If you’re like me, you run around all day doing 12,000 different things, and at the end of the day you think, “Ugh, my legs are tired. I’m going to put them up.” But you should think about it when your legs start aching. My procedure was less than an hour, and I walked in and walked out. I was talking with my doctor the entire time, and my legs feel awesome. Now I’m ready to go run around London for the next month.
It’s 2012. Does it seem like it’s been 20 years since you competed in Barcelona?
No. When I think that I’ve lived now more years post-gold medal than I did previous to the gold medal, I can’t believe it. And I’m not the only one who can’t believe it’s been that long. My parents will sit back and say, “Has it really been 20 years? That’s crazy.” I actually love it because I feel like when I was 19 and those medals were put around my neck for the first time, I thought I could absorb and understand the magnitude of the moment, but I didn’t. Every year since that moment, I think it means more to me. After 20 years, my medals are extremely special. When I see people hold them for the first time and see what they mean to people, I get a little bit emotional.
Is there anything else you wanted to share?

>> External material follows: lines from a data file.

Lemma parse_person_pass_spec json owner device now revoked tier pass :
  parse_person_pass json owner device now revoked = Some (tier, pass) <-> pass_in_force json owner device now revoked tier pass.
Proof.
  unfold parse_person_pass. split.
  - intros (v & Hv & Hp)%bind_Some. destruct (verify_event json) as [v'|] eqn:He; [|done]. injection Hv as ->.
    apply verify_event_ok in He as (e & Hj & Hl & Hver & ->). cbn [v_kind author v_content v_created_at v_id v_tags verified_event] in Hp.
    destruct (_ || is_person_pass_revoked _ _ _) eqn:Hg; [done|]. apply orb_false_iff in Hg as [[[[Hk Ho]%orb_false_iff Hc]%orb_false_iff Ht]%orb_false_iff Hr].
    apply negb_false_iff in Hk, Ho, Hc. apply Z.eqb_eq in Hk. apply bool_decide_eq_true in Ho. apply empty_content in Hc. apply Z.ltb_ge in Ht.
    destruct (ev_tags e) as [|d [|dev [|ti [|ex [|sc rest]]]]] eqn:Htags; try done.
    apply bind_Some in Hp as (named & ->%tag_value_Some & Hp). apply bind_Some in Hp as (tv & ->%tag_value_Some & Hp).
    apply bind_Some in Hp as (ev & ->%tag_value_Some & Hp). apply bind_Some in Hp as (values & Hvs%mapM_scope_values & Hp).
    case_bool_decide as Hdev; [|done]. cbn [negb] in Hp.
    apply bind_Some in Hp as (address & Haddr%strip_prefix_Some & Hp). destruct (hex_64 address) eqn:Hhex; [|done]. cbn [negb] in Hp.
    apply bind_Some in Hp as (t & ->%tier_parse_Some & Hp). apply bind_Some in Hp as (exp & Hexp & Hp).
    destruct (_ || _) eqn:Hg in Hp; [done|]. apply orb_false_iff in Hg as [[Hn Hcr]%orb_false_iff Hlife].
    apply Z.leb_gt in Hn, Hcr. apply Z.ltb_ge in Hlife. unfold saturating_sub in Hlife.
    apply bind_Some in Hp as (l & ->%mapM_scopes & Hp). destruct (_ || _) eqn:Hg in Hp; [done|].
    apply orb_false_iff in Hg as [Hne Hnd]. apply bool_decide_eq_false in Hne. apply negb_false_iff, bool_decide_eq_true in Hnd.
    injection Hp as <- <-. exists e, ev. cbn [person_public_key scopes expires_at pass_event_id pass_event_json].
    split_and!; try done; try lia. rewrite Htags. unfold pass_tags. rewrite Hdev, Haddr, Hvs. do 4 f_equal. by rewrite <- list_fmap_compose.
  - intros (e & ex & Hj & Hl & Hver & Hk & Ho & Hc & Ht & Hhex & Hexp & Hne & Hnd & Hcr & Hn & Hlife & Hr & Hid & Hjson).
    rewrite (proj2 (verify_event_ok json (verified_event e))) by (by exists e). cbn [ok mbind option_bind].
    cbn [v_kind author v_content v_created_at v_id v_tags verified_event]. rewrite Hk, Ho, Hc, Hr, (proj2 (Z.ltb_ge _ _) Hcr), Z.eqb_refl.
    rewrite bool_decide_eq_true_2 by done. cbn [negb orb str_is_empty]. rewrite Ht. unfold pass_tags.
    destruct (scopes pass) as [|s1 l] eqn:Hs; [done|]. cbn [fmap list_fmap].
    rewrite !(proj2 (tag_value_Some _ _ _) eq_refl). cbn [mbind option_bind].
    rewrite (proj2 (mapM_scope_values _ (scope_str <$> (s1 :: l)))) by (by rewrite <- list_fmap_compose). cbn [mbind option_bind].
    rewrite bool_decide_eq_true_2 by done. cbn [negb]. rewrite strip_prefix_app. cbn [mbind option_bind]. rewrite Hhex. cbn [negb].
    rewrite (proj2 (tier_parse_Some _ tier) eq_refl). cbn [mbind option_bind]. rewrite Hexp. cbn [mbind option_bind].
    unfold saturating_sub. rewrite (proj2 (Z.leb_gt _ _)), (proj2 (Z.leb_gt _ _)), (proj2 (Z.ltb_ge _ _)) by lia. cbn [orb].
    rewrite (proj2 (mapM_scopes _ (s1 :: l)) eq_refl). cbn [mbind option_bind]. rewrite bool_decide_eq_false_2, bool_decide_eq_true_2 by done.
    cbn [negb orb]. rewrite <- Hid, <- Hjson, <- Hs. by destruct pass.
Qed.

(** ** Who a request comes from *)

(** The evidence for a principal that may ask for something. *)
Definition entitled (local : IdentityState) (statement pass : option string) (now : Z) (revoked : list Revocation) (p : Principal) : Prop :=
  exists own me id time json owner,
    local = Owned own me id time /\ statement = Some json /\ owned_by json (principal_device p) owner /\
    is_owner_device_revoked revoked owner (principal_device p) = false /\
    match p with
    | OwnerDevice _ json' owner' => json' = json /\ owner' = owner /\ owner = me
    | Household device json' held =>
        json' = json /\ owner <> me /\ exists pj, pass = Some pj /\ pass_in_force pj me device now revoked HouseholdTier held
    | Guest device json' held =>
        json' = json /\ owner <> me /\ exists pj, pass = Some pj /\ pass_in_force pj me device now revoked GuestTier held
    | Unknown _ => False
    end.

(** C17: A request is taken to come from a device of the owner exactly when a statement
    signed by the owner of this device names the sender as theirs, and from a household
    or a guest exactly when, instead, the owner of this device signed a pass for the
    sender of that tier that is in force: neither too early nor expired, for at most a
    day, with scopes that do not repeat. In each case only while neither the statement
    nor the pass is revoked by its author; everyone else is unknown. *)
Theorem principal_spec local device statement pass now revoked p :
  (forall d, p <> Unknown d) ->
  principal_for local device statement pass now revoked = p
    <-> principal_device p = device /\ entitled local statement pass now revoked p.
Proof.
  intros Hp. unfold principal_for. split.
  - destruct local as [|own me id time| |]; try (intros <-; by edestruct Hp). destruct statement as [json|]; [|intros <-; by edestruct Hp].
    destruct (verify_owner_statement json device) as [v|] eqn:Hv; [|intros <-; by edestruct Hp].
    apply verify_owner_statement_ok in Hv as (e & Hj & Hl & Hf & Hveq).
    destruct (negb _ || _) eqn:Hg; [intros <-; by edestruct Hp|]. apply orb_false_iff in Hg as [Hs Hr].
    apply negb_false_iff, bool_decide_eq_true in Hs. rewrite Hs in Hf.
    assert (Howned : owned_by json device (o_owner v)) by (exists e; rewrite Hveq; done).
    case_bool_decide as Ho.
    { intros <-. split; [done|]. by exists own, me, id, time, json, (o_owner v). }
    destruct (pass ≫= _) as [[tier held]|] eqn:Hpass; [|intros <-; by edestruct Hp].
    apply bind_Some in Hpass as (pj & -> & Hpass%parse_person_pass_spec).
    destruct tier; intros <-; (split; [done|]); exists own, me, id, time, json, (o_owner v); repeat (split; [done|]); by exists pj.
  - intros (Hd & own & me & id & time & json & owner & -> & -> & (e & Hj & Hl & Hf & Ho) & Hr & Hev).
    rewrite Hd in Hf, Hr. rewrite (proj2 (verify_owner_statement_ok json device (MkVerifiedOwnerStatement (ev_id e) (ev_pubkey e) device StatementOwned (ev_created_at e))))
      by (by exists e).
    cbn [o_status o_owner]. rewrite Ho, Hr. rewrite bool_decide_eq_true_2 by done. cbn [negb orb].
    destruct p as [d' json' owner'|d' json' held|d' json' held|]; cbn [principal_device] in Hd; try done; subst d'.
    + destruct Hev as (-> & -> & ->). by rewrite bool_decide_eq_true_2.
    + destruct Hev as (-> & Hne & pj & -> & Hpass). rewrite bool_decide_eq_false_2 by done. simpl. by rewrite (proj2 (parse_person_pass_spec _ _ _ _ _ _ _) Hpass).
    + destruct Hev as (-> & Hne & pj & -> & Hpass). rewrite bool_decide_eq_false_2 by done. simpl. by rewrite (proj2 (parse_person_pass_spec _ _ _ _ _ _ _) Hpass).
Qed.
End evidence.

(** ** The revocations on the disk *)

Section durable.
Context `{NO : !Nostr, NL : !NostrLaws, GC : !GrantCodec, Sv : !Services}.

Notation program A := (prog Op Reply A).
Notation wp := (Programs.wp (Reply:=Reply) (Choice:=Choice) effect).
Notation ends := (Programs.ends (Reply:=Reply) (Choice:=Choice) effect).
Notation stops := (Programs.stops (Reply:=Reply) (Choice:=Choice) effect).
Notation run := (Programs.run (Reply:=Reply) (Choice:=Choice) effect usual).

(** A revocation as it is parsed from its event, whose text is UTF-8 and fits a file. *)
Definition genuine (r : Revocation) : Prop :=
  parse_revocation (r_event_json r) = Ok r /\ to_str (r_event_json r) = Some (r_event_json r).

Definition revocation_path (r : Revocation) : path := REVOCATION_DIRECTORY ++ [revocation_name r].

Definition filed (t : tree) (r : Revocation) : Prop :=
  exists mode, t !! revocation_path r = Some (Regular mode (r_event_json r) true) /\ exposed mode = false.

Definition has_directory (t : tree) : Prop := exists mode, t !! REVOCATION_DIRECTORY = Some (Directory mode) /\ exposed mode = false.

(** The directory holds the files of these revocations, and nothing else when it is [clean]. *)
Definition holds (clean : bool) (l : list Revocation) (t : tree) : Prop :=
  has_directory t /\ Forall (filed t) l /\
  (clean = true -> forall name, is_Some (t !! (REVOCATION_DIRECTORY ++ [name])) -> exists r, r ∈ l /\ name = revocation_name r).

(** Now and after a power loss. *)
Definition lasting (clean : bool) (l : list Revocation) (d : disk) : Prop := holds clean l (seen d) /\ holds clean l (kept d).

(** The revocations that are on the disk. *)
Definition written (st : AuthorizationState) : list Revocation :=
  keep (fun r => negb (bool_decide (r_event_id r ∈ pending_revocations st))) (revocations st).

Definition sound_state (st : AuthorizationState) : Prop :=
  Forall genuine (revocations st) /\ NoDup (r_event_id <$> revocations st)
  /\ pending_revocations st ⊆ list_to_set (r_event_id <$> revocations st).

Lemma elem_of_written st r : r ∈ written st <-> r ∈ revocations st /\ r_event_id r ∉ pending_revocations st.
Proof. unfold written. rewrite elem_of_keep. by rewrite negb_true_iff, bool_decide_eq_false. Qed.

Lemma parse_revocation_inv json r :
  parse_revocation json = Ok r ->
  exists e, from_json json = Some e /\ str_len json <= MAX_EVENT_BYTES /\ verify e = true /\ r_event_id r = ev_id e
    /\ r_event_json r = json /\ r_author r = ev_pubkey e /\ revocation_target (verified_event e) = Ok (r_target r).
Proof.
  unfold parse_revocation. intros (v & Hv & Hp)%bind_ok. destruct (verify_event json) as [v'|] eqn:He; [|done]. injection Hv as ->.
  apply verify_event_ok in He as (e & Hj & Hl & Hver & ->). apply bind_ok in Hp as (t & Ht & [= <-]). exists e. done.
Qed.

(** A name that is a hash ends in no temporary's name. *)
Lemma hex_no_dot s : hex_64 s = true -> starts_with "." s = false.
Proof.
  intros [_ Ha]%andb_prop. unfold starts_with. destruct (strip_prefix "." s) as [x|] eqn:Hx; [|done]. apply strip_prefix_Some in Hx as ->. done.
Qed.

Lemma genuine_hex r : genuine r -> hex_64 (r_event_id r) = true.
Proof. intros [(e & _ & _ & Hv & -> & _)%parse_revocation_inv _]. by apply id_is_hex. Qed.

Lemma temporary_not_file dir content nonce r : genuine r -> temporary_for dir content nonce <> dir ++ [revocation_name r].
Proof.
  intros Hg Heq. unfold temporary_for in Heq. apply (inj (app dir)) in Heq. injection Heq as Heq.
  pose proof (hex_no_dot _ (genuine_hex r Hg)) as Hn. pose proof (hex_len _ (genuine_hex r Hg)) as Hl. unfold revocation_name in Heq.
  destruct (r_event_id r) as [|a s]; [done|]. unfold starts_with in Hn. cbn in Hn. injection Heq as <- _. by rewrite decide_True in Hn.
Qed.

If I could say one thing to your readers, it would be—and I’m sure your readers already do this, but— I am that parent who tries to lead by example and get out and exercise with my kids. I’ve found it to be really fun, and it makes you feel young when you’re out cruising around with your kids. Lead by example not only at the table, but also with exercise and health outside as well. It benefits the whole family.